**DIRECTIONS**
For this exercise, reproduce the entries below exactly, but only from the line containing "parsing such a" through the line containing "pose proof (default_not_empty (ChannelIDJoinLeave", both included.

Stored items:
Lemma parseDurations_loop_run (res : list Z) (durations : list string) :
  match (parseDurations_loop res durations).2 with
  | None =>
      Forall (fun s => (parseDurationString s).2 = None) durations /\
      (parseDurations_loop res durations).1
        = res ++ ((fun s => (parseDurationString s).1) <$> durations)
  | Some err =>
      exists good bad rest,
        durations = good ++ bad :: rest /\
        Forall (fun s => (parseDurationString s).2 = None) good /\
        (parseDurationString bad).2 = Some err /\
        (parseDurations_loop res durations).1
          = res ++ ((fun s => (parseDurationString s).1) <$> good)
  end.
Proof.
  revert res. induction durations as [|s durations IH]; intros res;
    cbn [ConfigParse.parseDurations_loop].
  - cbn. rewrite app_nil_r. split; [constructor|reflexivity].
  - destruct (parseDurationString s) as [d [err|]] eqn:Es.
    + cbn. exists [], s, durations. rewrite Es, app_nil_r.
      repeat split; constructor.
    + specialize (IH (res ++ [d])).
      destruct (parseDurations_loop (res ++ [d]) durations) as [out [err|]]; cbn in *.
      * destruct IH as (good & bad & rest & -> & Hgood & Hbad & ->).
        exists (s :: good), bad, rest.
        split; [reflexivity|]. split; [constructor; [rewrite Es; reflexivity|exact Hgood]|].
        split; [exact Hbad|]. cbn. rewrite Es, <- app_assoc. reflexivity.
      * destruct IH as [Hall ->]. split.
        -- constructor; [rewrite Es; reflexivity|exact Hall].
        -- cbn. rewrite Es, <- app_assoc. reflexivity.
Qed.

(** X27: [parseDurations] parses the strings in order and stops at
    the first one that fails: without an error it returns one duration
    per string, in the order of the strings; with an error it returns
    the error of the first bad string and the durations of the strings
    before it. *)
Theorem parseDurations_stops_at_first_error (durations : list string) :
  match (parseDurations durations).2 with
  | None =>
      Forall (fun s => (parseDurationString s).2 = None) durations /\
      (parseDurations durations).1 = (fun s => (parseDurationString s).1) <$> durations
  | Some err =>
      exists good bad rest,
        durations = good ++ bad :: rest /\
        Forall (fun s => (parseDurationString s).2 = None) good /\
        (parseDurationString bad).2 = Some err /\
        (parseDurations durations).1 = (fun s => (parseDurationString s).1) <$> good
  end.
Proof.
  unfold ConfigParse.parseDurations.
  pose proof (parseDurations_loop_run [] durations) as H.
  destruct (parseDurations_loop [] durations) as [out [err|]]; cbn in *; exact H.
Qed.

Lemma default_not_empty (s d : string) :
  d ≠ "" -> (if bool_decide (s = "") then d else s) ≠ "".
Proof. intros Hd. case_bool_decide; [exact Hd|assumption]. Qed.

Lemma parseDurations_some (raw : list string) (o : list Z) :
  raw ≠ [] -> parseDurations raw = (o, None) -> o ≠ [].
Proof.
  intros Hraw Hp. pose proof (parseDurations_loop_run [] raw) as H.
  unfold ConfigParse.parseDurations in Hp. rewrite Hp in H. cbn in H.
  destruct H as [_ ->]. destruct raw; [congruence|discriminate].
Qed.

Lemma ParseConfig_accepted (c : Config) :
  Servers (Rcon c) ≠ [] ->
  BotToken (Discord c) ≠ "" ->
  ChannelIDStatus (Discord c) ≠ "" ->
  ChannelIDJoinLeave (Discord c) ≠ "" ->
  Tag (Discord c) ≠ "" ->
  CachePath (Discord c) ≠ "" ->
  QueryEverySeconds (Rcon c) ≠ 0 ->
  LogFile c ≠ "" ->
  ReminderOffsets (Eventer (Discord c)) ≠ [] ->
  (Enabled (Eventer (Discord c)) = true -> ChannelIDJoinEvents (Discord c) ≠ "-") ->
  ParseConfig c = Some c.
Proof.
  destruct c as [[servers every] [status joinLeave joinEvents token tag cache show pin
                                    [enabled offsets raw]] logFile].
  cbn. intros Hs Ht Hc Hjl Htag Hcache Hq Hlog Hoff He.
  unfold ConfigParse.ParseConfig. cbn.
  rewrite (bool_decide_eq_false_2 _ Hs), (bool_decide_eq_false_2 _ Ht),
    (bool_decide_eq_false_2 _ Hc), (bool_decide_eq_false_2 _ Hjl),
    (bool_decide_eq_false_2 _ Htag), (bool_decide_eq_false_2 _ Hcache),
    (bool_decide_eq_false_2 _ Hlog).
  destruct (Z.eqb_spec every 0) as [E0|_]; [tauto|].
  destruct offsets as [|o os]; [congruence|].
  destruct enabled; [|rewrite andb_false_r; reflexivity].
  rewrite (bool_decide_eq_false_2 _ (He eq_refl)). reflexivity.
Qed.

(** X28: a configuration that [ParseConfig] lets through has at least
    one server, a bot token, a status channel, a join/leave channel, a
    tag, a cache path, a polling interval other than zero, a log target
    and at least one reminder offset, and an enabled eventer comes with
    an events channel other than "-"; the defaults are filled in once:
    parsing such a configuration again returns it unchanged. *)
Theorem ParseConfig_fills_defaults (res c : Config) :
  ParseConfig res = Some c ->
  Servers (Rcon c) ≠ [] /\
  BotToken (Discord c) ≠ "" /\
  ChannelIDStatus (Discord c) ≠ "" /\
  ChannelIDJoinLeave (Discord c) ≠ "" /\
  Tag (Discord c) ≠ "" /\
  CachePath (Discord c) ≠ "" /\
  QueryEverySeconds (Rcon c) ≠ 0 /\
  LogFile c ≠ "" /\
  ReminderOffsets (Eventer (Discord c)) ≠ [] /\
  (Enabled (Eventer (Discord c)) = true -> ChannelIDJoinEvents (Discord c) ≠ "-") /\
  ParseConfig c = Some c.
Proof.
  unfold ConfigParse.ParseConfig at 1.
  case_bool_decide as Hs; [discriminate|].
  case_bool_decide as Ht; [discriminate|].
  case_bool_decide as Hc; [discriminate|]. cbv zeta.
  destruct (match ReminderOffsets (Eventer (Discord res)) with
            | [] => _
            | _ :: _ => _
            end) as [offsets|] eqn:Eo; [|discriminate].
  destruct (bool_decide (ChannelIDJoinEvents (Discord res) = "-")
            && Enabled (Eventer (Discord res))) eqn:Ee; [discriminate|].
  intros [= <-]. cbn.
  assert (offsets ≠ []) as Hoff.
  { destruct (ReminderOffsets (Eventer (Discord res))) as [|o os].
    - destruct (ReminderOffsetsRaw (Eventer (Discord res))) as [|r rs] eqn:Er.
      + injection Eo as <-. discriminate.
      + destruct (parseDurations (r :: rs)) as [out [err|]] eqn:Ep;
          [discriminate|].
        injection Eo as <-. eapply parseDurations_some; [|exact Ep]. discriminate.
    - injection Eo as <-. discriminate. }
  pose proof (default_not_empty (ChannelIDJoinLeave (Discord res)) _ Hc) as Hjl.
  pose proof (default_not_empty (Tag (Discord res)) "lazydodobot" ltac:(discriminate))
    as Htag.
  pose proof (default_not_empty (CachePath (Discord res)) "cache.txt" ltac:(discriminate))
    as Hcache.
  pose proof (default_not_empty (LogFile res) "-" ltac:(discriminate)) as Hlog.
  assert ((if QueryEverySeconds (Rcon res) =? 0 then 60 else QueryEverySeconds (Rcon res))
          ≠ 0) as Hq by (destruct (Z.eqb_spec (QueryEverySeconds (Rcon res)) 0); lia).
  repeat split; try assumption.
  - intros He. rewrite He, andb_true_r in Ee. apply bool_decide_eq_false_1 in Ee. exact Ee.
  - apply ParseConfig_accepted; cbn; try assumption.
    intros He. rewrite He, andb_true_r in Ee. apply bool_decide_eq_false_1 in Ee. exact Ee.
Qed.

End Parsers.

Lemma parseDurationString_amount_witness :
  (parseDurationString (lib := sampleLibrary) "2 hours").1 = 2 * Time.Hour.
Proof.
  destruct (parseDurationString_amount (lib := sampleLibrary) "2 hours")
    as [_ H].
  specialize (H "2" "hours" 2 eq_refl eq_refl).
  change (unit_nanoseconds (ToLower "hours")) with (Some Time.Hour) in H.
  apply H. vm_compute. split; discriminate.
Defined.

Lemma parseDurations_stops_at_first_error_witness :
  (parseDurations (lib := sampleLibrary) ["2 hours"; "15 minutes"]).1
    = [2 * Time.Hour; 15 * Time.Minute] /\
  exists good bad rest,
    ["2 hours"; "soon"; "15 minutes"] = good ++ bad :: rest /\
    (parseDurations (lib := sampleLibrary) ["2 hours"; "soon"; "15 minutes"]).1
      = (fun s => (parseDurationString (lib := sampleLibrary) s).1) <$> good.
Proof.
  split.
  - pose proof (parseDurations_stops_at_first_error (lib := sampleLibrary)
                  ["2 hours"; "15 minutes"]) as H.
    assert ((parseDurations (lib := sampleLibrary)
               ["2 hours"; "15 minutes"]).2 = None) as E by (vm_compute; reflexivity).
    rewrite E in H. destruct H as [_ ->]. vm_compute. reflexivity.
  - pose proof (parseDurations_stops_at_first_error (lib := sampleLibrary)
                  ["2 hours"; "soon"; "15 minutes"]) as H.
    assert ((parseDurations (lib := sampleLibrary)
               ["2 hours"; "soon"; "15 minutes"]).2
            = Some "invalid duration format: soon") as E by (vm_compute; reflexivity).
    rewrite E in H. destruct H as (good & bad & rest & E1 & _ & _ & E2).
    exists good, bad, rest. split; [exact E1|exact E2].
Defined.

Lemma parseRconServers_appends_complete_servers_witness :
  exists added,
    (parseRconServers (lib := sampleLibrary) []
                      "10.0.0.1:27015,Main,x;;10.0.0.2:27015,Backup,y").1
      = [] ++ added /\
    Forall no_empty_field added /\ length added = 2%nat.
Proof.
  destruct (proj1 (parseRconServers_appends_complete_servers (lib := sampleLibrary) []
                     "10.0.0.1:27015,Main,x;;10.0.0.2:27015,Backup,y"))
    as (added & E & Hfull & Hlen).
  exists added. split; [exact E|]. split; [exact Hfull|].
  rewrite Hlen by (vm_compute; reflexivity). vm_compute. reflexivity.
Defined.

Lemma ParseConfig_fills_defaults_witness :
  exists c,
    ParseConfig (lib := sampleLibrary) sampleConfigFile = Some c /\
    Tag (Discord c) ≠ "" /\
    ReminderOffsets (Eventer (Discord c)) ≠ [] /\
    ParseConfig (lib := sampleLibrary) c = Some c.
Proof.
  pose proof (ParseConfig_fills_defaults (lib := sampleLibrary)
                sampleConfigFile) as H.
  destruct (ParseConfig (lib := sampleLibrary) sampleConfigFile)
    as [c|] eqn:E; [|vm_compute in E; discriminate E].
  exists c. specialize (H c eq_refl). split; [reflexivity|]. tauto.
Defined.

End ConfigFacts.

**SOLUTION TO THIS TASK**
    parsing such a configuration again returns it unchanged. *)
Theorem ParseConfig_fills_defaults (res c : Config) :
  ParseConfig res = Some c ->
  Servers (Rcon c) ≠ [] /\
  BotToken (Discord c) ≠ "" /\
  ChannelIDStatus (Discord c) ≠ "" /\
  ChannelIDJoinLeave (Discord c) ≠ "" /\
  Tag (Discord c) ≠ "" /\
  CachePath (Discord c) ≠ "" /\
  QueryEverySeconds (Rcon c) ≠ 0 /\
  LogFile c ≠ "" /\
  ReminderOffsets (Eventer (Discord c)) ≠ [] /\
  (Enabled (Eventer (Discord c)) = true -> ChannelIDJoinEvents (Discord c) ≠ "-") /\
  ParseConfig c = Some c.
Proof.
  unfold ConfigParse.ParseConfig at 1.
  case_bool_decide as Hs; [discriminate|].
  case_bool_decide as Ht; [discriminate|].
  case_bool_decide as Hc; [discriminate|]. cbv zeta.
  destruct (match ReminderOffsets (Eventer (Discord res)) with
            | [] => _
            | _ :: _ => _
            end) as [offsets|] eqn:Eo; [|discriminate].
  destruct (bool_decide (ChannelIDJoinEvents (Discord res) = "-")
            && Enabled (Eventer (Discord res))) eqn:Ee; [discriminate|].
  intros [= <-]. cbn.
  assert (offsets ≠ []) as Hoff.
  { destruct (ReminderOffsets (Eventer (Discord res))) as [|o os].
    - destruct (ReminderOffsetsRaw (Eventer (Discord res))) as [|r rs] eqn:Er.
      + injection Eo as <-. discriminate.
      + destruct (parseDurations (r :: rs)) as [out [err|]] eqn:Ep;
          [discriminate|].
        injection Eo as <-. eapply parseDurations_some; [|exact Ep]. discriminate.
    - injection Eo as <-. discriminate. }
  pose proof (default_not_empty (ChannelIDJoinLeave (Discord res)) _ Hc) as Hjl.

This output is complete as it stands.